**What to work on:**
Your answer should consist only of the lines below from the one with "Lemma store_init_loop_succeeds (settings" through the one with "tokens = Returns) →", copied exactly.

(Data extracted from a collection)
____
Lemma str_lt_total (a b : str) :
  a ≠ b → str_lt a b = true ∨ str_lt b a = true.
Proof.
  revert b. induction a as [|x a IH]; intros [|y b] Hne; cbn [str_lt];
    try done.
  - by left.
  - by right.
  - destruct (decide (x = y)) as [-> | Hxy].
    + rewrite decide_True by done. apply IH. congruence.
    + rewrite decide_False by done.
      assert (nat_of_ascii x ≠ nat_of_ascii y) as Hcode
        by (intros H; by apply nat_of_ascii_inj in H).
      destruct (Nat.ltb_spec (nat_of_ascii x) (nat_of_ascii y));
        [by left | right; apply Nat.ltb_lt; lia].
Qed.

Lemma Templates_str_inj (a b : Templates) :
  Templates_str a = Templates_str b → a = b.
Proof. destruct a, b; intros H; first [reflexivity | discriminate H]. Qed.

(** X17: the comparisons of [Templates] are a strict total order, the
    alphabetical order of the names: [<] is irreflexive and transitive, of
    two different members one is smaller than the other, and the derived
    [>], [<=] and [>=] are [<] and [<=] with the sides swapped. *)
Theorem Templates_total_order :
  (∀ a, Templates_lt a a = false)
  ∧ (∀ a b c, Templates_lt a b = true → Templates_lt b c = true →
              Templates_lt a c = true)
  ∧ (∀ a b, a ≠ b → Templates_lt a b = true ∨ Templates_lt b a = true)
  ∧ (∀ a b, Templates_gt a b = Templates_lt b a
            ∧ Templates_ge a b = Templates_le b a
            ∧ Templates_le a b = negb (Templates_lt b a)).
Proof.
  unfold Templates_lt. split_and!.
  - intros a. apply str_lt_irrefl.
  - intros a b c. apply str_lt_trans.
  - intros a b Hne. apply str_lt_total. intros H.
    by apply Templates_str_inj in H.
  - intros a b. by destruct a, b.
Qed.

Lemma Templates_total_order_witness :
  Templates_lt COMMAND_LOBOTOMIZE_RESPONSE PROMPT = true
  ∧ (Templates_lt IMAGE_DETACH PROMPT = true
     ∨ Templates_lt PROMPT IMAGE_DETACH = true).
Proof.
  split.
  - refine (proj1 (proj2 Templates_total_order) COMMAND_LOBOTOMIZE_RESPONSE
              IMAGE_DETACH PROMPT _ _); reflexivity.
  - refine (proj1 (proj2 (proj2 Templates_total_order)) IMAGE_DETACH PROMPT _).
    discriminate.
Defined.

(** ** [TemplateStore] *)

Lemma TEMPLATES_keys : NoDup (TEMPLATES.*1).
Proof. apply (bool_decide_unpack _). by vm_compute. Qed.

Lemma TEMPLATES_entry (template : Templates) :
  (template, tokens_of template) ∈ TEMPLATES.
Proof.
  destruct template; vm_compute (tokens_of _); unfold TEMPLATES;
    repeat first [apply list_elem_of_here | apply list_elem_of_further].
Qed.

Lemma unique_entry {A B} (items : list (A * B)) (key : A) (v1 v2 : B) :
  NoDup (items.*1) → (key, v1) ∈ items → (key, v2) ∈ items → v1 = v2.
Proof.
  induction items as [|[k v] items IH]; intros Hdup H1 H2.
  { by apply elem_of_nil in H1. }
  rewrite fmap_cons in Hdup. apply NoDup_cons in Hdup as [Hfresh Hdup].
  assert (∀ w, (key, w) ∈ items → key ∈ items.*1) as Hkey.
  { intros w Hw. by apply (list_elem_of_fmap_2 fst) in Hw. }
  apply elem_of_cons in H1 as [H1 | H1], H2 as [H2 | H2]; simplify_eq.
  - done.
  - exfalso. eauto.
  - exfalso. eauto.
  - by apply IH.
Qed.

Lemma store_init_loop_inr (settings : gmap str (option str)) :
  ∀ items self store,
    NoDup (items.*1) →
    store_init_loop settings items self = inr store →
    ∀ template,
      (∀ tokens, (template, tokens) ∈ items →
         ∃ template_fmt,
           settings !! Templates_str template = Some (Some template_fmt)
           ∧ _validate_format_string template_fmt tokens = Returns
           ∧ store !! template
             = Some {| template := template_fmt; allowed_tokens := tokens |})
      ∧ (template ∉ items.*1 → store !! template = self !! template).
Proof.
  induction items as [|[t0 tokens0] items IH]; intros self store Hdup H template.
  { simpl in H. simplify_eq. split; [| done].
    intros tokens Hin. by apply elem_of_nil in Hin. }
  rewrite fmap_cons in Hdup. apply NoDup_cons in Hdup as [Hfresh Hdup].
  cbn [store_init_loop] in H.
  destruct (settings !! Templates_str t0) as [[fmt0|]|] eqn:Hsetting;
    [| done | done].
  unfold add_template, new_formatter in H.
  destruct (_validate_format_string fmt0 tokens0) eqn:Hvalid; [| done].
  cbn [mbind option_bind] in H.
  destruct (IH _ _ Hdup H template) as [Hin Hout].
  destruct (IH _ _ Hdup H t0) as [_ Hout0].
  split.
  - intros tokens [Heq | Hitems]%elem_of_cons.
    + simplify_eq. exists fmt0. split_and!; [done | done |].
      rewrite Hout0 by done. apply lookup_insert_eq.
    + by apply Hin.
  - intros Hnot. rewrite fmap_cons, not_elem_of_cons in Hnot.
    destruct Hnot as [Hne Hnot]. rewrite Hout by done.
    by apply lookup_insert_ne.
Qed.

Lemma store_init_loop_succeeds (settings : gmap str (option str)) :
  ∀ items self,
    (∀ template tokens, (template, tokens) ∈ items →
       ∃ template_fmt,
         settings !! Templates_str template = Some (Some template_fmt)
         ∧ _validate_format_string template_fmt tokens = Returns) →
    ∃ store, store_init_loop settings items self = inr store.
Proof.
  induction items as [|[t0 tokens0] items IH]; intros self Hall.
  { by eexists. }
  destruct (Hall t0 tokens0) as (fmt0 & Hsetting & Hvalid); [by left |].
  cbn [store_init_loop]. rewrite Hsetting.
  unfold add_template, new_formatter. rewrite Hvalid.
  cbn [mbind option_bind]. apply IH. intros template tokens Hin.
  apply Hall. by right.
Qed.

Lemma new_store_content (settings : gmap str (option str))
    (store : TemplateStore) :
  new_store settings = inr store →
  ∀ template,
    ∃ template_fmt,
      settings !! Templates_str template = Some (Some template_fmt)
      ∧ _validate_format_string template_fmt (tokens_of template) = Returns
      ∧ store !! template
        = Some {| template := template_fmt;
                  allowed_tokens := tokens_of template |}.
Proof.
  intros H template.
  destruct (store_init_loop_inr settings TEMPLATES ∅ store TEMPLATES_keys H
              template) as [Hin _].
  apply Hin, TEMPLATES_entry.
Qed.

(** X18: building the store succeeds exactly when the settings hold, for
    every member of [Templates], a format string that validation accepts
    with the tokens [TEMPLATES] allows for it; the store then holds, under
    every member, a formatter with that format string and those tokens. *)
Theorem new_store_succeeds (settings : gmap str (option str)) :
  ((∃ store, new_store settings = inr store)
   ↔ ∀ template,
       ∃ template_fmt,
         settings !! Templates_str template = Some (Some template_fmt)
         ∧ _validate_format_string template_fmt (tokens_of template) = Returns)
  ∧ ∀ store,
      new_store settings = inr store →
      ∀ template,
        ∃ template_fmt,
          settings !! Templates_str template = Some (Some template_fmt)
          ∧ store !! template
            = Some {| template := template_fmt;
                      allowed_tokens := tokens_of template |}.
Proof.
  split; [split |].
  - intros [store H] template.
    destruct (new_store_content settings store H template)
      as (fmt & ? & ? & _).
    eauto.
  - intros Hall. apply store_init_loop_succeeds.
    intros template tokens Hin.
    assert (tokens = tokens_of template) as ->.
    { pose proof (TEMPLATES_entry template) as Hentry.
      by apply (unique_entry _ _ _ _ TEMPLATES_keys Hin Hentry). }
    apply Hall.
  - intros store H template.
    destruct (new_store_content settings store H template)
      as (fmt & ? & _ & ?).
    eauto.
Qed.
____
**Answer to the problem:**
Lemma store_init_loop_succeeds (settings : gmap str (option str)) :
  ∀ items self,
    (∀ template tokens, (template, tokens) ∈ items →
       ∃ template_fmt,
         settings !! Templates_str template = Some (Some template_fmt)
         ∧ _validate_format_string template_fmt tokens = Returns) →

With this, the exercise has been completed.